While the term "animism" refers to a broad range of spiritual beliefs (many of which are still extant within human cultures today), it does not denote any particular religious creed or doctrine. The most common feature of animist religions is their attention to particulars, as evidenced by the number and variety of spirits they recognize. This can be strongly contrasted with the all-inclusive universalism of monotheistic, pantheistic and panentheistic traditions. Furthermore, animist spirituality is focused more on addressing practical exigencies (such as health, nourishment and safety needs) than solving abstract metaphysical quandaries.
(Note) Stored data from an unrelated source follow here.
(** [reconnect_once] *)
Definition reconnect_once (h : hub) : option (result Error unit * hub) :=
  match connect options (hc_net h) with
  | None => None
  | Some (Err e, net) => Some (Err e, set_net net h)
  | Some (Ok c, net) =>
      let h := use_connection_buffer c (set_net net h) in
      Some (start_runtime c
        (set_identity (co_connection_id c) (hc_remaining_handshake_data h) (hc_initial_messages h) h))
  end.

(** [resume_transport] *)
Definition resume_transport (target : ResumeTarget) (i : nat) (h : hub) : result Error unit * hub :=
  let h := on_buffer disconnected (Some i) h in
  let h := match hc_runtime h with
           | Some current => set_world (abort_without_close current (world h)) h
           | None => h
           end in
  match reopen target options (hc_net h) with
  | (Err e, net) => (Err e, set_net net h)
  | (Ok tr, net) =>
      let h := set_net net h in
      match runtime_start tr (op_hub_protocol options) (op_transfer_format options) (Some i) with
      | Err e => (Err e, h)
      | Ok reopened =>
          let h := set_runtime (Some reopened) h in
          let '(r, buffers, w) := resend_buffered_messages reopened (hc_buffers h) (world h) in
          (r, set_world w (set_buffers buffers h))
      end
  end.

(** [shutdown_active_connection]; the flag says whether waiting calls of [close] are notified. *)
Definition shutdown_active_connection (close_reason : option string) (h : hub)
    : result Error unit * bool * hub :=
  let h := set_supervisor None h in
  let h := on_buffer dispose (hc_message_buffer h) h in
  let h := set_bus (cancel_all_pending INVOCATION_CANCELED_MESSAGE (hc_bus h)) h in
  let '(r, h) :=
    match hc_runtime h with
    | Some rt =>
        let '(r, buffers, w) := runtime_shutdown size rt (hc_buffers h) (world h) in
        (r, set_world w (set_buffers buffers (set_runtime None h)))
    | None => (Ok tt, h)
    end in
  match r with
  | Err e => (Err e, false, h)
  | Ok _ =>
      let h := set_state Disconnected (set_identity None None [] (set_resume None None h)) in
      (Ok tt, true, set_lifecycle (invoke_closed close_reason (hc_lifecycle h)) h)
  end.

(** [{:?}] of the state. *)
Definition state_text (st : HubConnectionState) : string :=
  match st with
  | Disconnected => "Disconnected"
  | Connecting => "Connecting"
  | Connected => "Connected"
  | Disconnecting => "Disconnecting"
  | Reconnecting => "Reconnecting"
  end.

(** [start]: the check of the state, under a read lock that is released again. *)
Definition start_check (h : hub) : result Error unit :=
  if decide (hc_state h = Disconnected) then Ok tt
  else Err (EInvalidState
    ("cannot start a HubConnection in the '" +:+ state_text (hc_state h) +:+ "' state")).

(** [start]: what follows, up to [connect_operation]. *)
Definition start_begin (h : hub) : hub := set_closing false false (set_state Connecting h).

(** [start] with [connect_operation], up to the end of the connect; [stopped] when a [close]
    stops the connect.  A close that came before ends the start at once ([inl]). *)
Definition start_connect (stopped : option (NegState W)) (h : hub)
    : option ((Error + result Error unit) * hub) :=
  if hc_closing h then
    Some (inl (EAborted "connection stopped during start"), set_state Disconnected h)
  else (fun '(r, h) => (inr r, h)) <$> connect_runtime stopped h.

(** [start] after the connect; the flag as in [shutdown_active_connection]. *)
Definition start_finish (r : result Error unit) (h : hub) : result Error unit * bool * hub :=
  match r with
  | Ok _ =>
      if hc_closing h then
        match shutdown_active_connection None h with
        | (Err e, notified, h) => (Err e, notified, h)
        | (Ok _, notified, h) =>
            (Err (EAborted "connection stopped during start"), notified, h)
        end
      else
        let h := set_state Connected h in
        let h := set_lifecycle (mark_started (hc_lifecycle h)) h in
        (Ok tt, false, set_supervisor (Some SupWaiting) h)
  | Err e =>
      (Err e, false, set_state Disconnected (set_identity None None [] (set_runtime None h)))
  end.

(** [close] on the state it read: it returns at once, waits for another [close], or goes on. *)
Inductive CloseBegin : Type :=
| CloseReturns
| CloseWaits
| CloseProceeds.

Definition close_check (h : hub) : CloseBegin :=
  match hc_state h with
  | Disconnected => CloseReturns
  | Disconnecting => CloseWaits
  | _ => CloseProceeds
  end.

(** [close] up to [connect_operation]. *)
Definition close_begin (h : hub) : hub := set_closing true true (set_state Disconnecting h).

(** [close] with [connect_operation]. *)
Definition close_locked (h : hub) : result Error unit * bool * hub := shutdown_active_connection None h.

(** [set_base_url] checks the same state as [start]. *)
Definition set_base_url_check (h : hub) : result Error unit :=
  if decide (hc_state h = Disconnected) then Ok tt
  else Err (EInvalidState "base URL can only be changed while the connection is disconnected").

(** ** The supervisor *)

(** The connection is given up: [Disconnected], the closed callbacks, the task ends. *)
Definition abandon (reason : option string) (h : hub) : hub :=
  set_supervisor (Some SupEnded)
    (set_lifecycle (invoke_closed reason (hc_lifecycle h)) (set_state Disconnected h)).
Animism as a Category of Religion

The term "Animism" was first introduced to academic discourse by anthropologist, Sir Edward Burnett Tylor in his 1871 book, Primitive Culture. Tylor used the term to refer specifically to belief in spirits, that is, the belief in any entity described as having a mystical, supernatural, or non-empirical nature. Animist thought, Tylor proposed, was religion in its most inchoate form and served simply as a starting point for human religious development. That is, so-called "primitive" cultures such as the remaining hunter-gatherers upheld this superstitious belief that everything had a soul, reflecting their supposedly low level of technological development. Originally, these non-Western societies relied on animism to explain the occurence of certain events and processes. However, as technological thought progressed, so too did explanations for events in the physical world. As societies advanced from savagery to stages of barbarism and eventually modern civilization, Tylor believed that they subsequently inherited more complex beliefs, such as polydaemonism or polytheism and eventually the supposed pinnacles of religious thought, monotheism or else atheism. At the time that Tylor wrote, this theory was politically radical because it made the claim that non-Western peoples (that is, non-Christian "heathens") do in fact have religion. Tylor's use of the term animism was indubitably pejorative, referring to what he conceived as an inferior form of religion, and this usage has since been widely rejected along with his overall theory of religious evolution. The theory reflected, at best, an attempt to make societal development consonant with the development of species theorized by Charles Darwin. Today the term animism is used with more respect and sensitivity to the obvious viability of tribal peoples and their spiritual beliefs. It is now commonly accepted that religious beliefs function emotionally and socially, rather than purely for the purpose of intellectual explanation, illustrative of the greater problem created out of Tylor's imposition of a Western view of religion upon the tribal peoples he studied.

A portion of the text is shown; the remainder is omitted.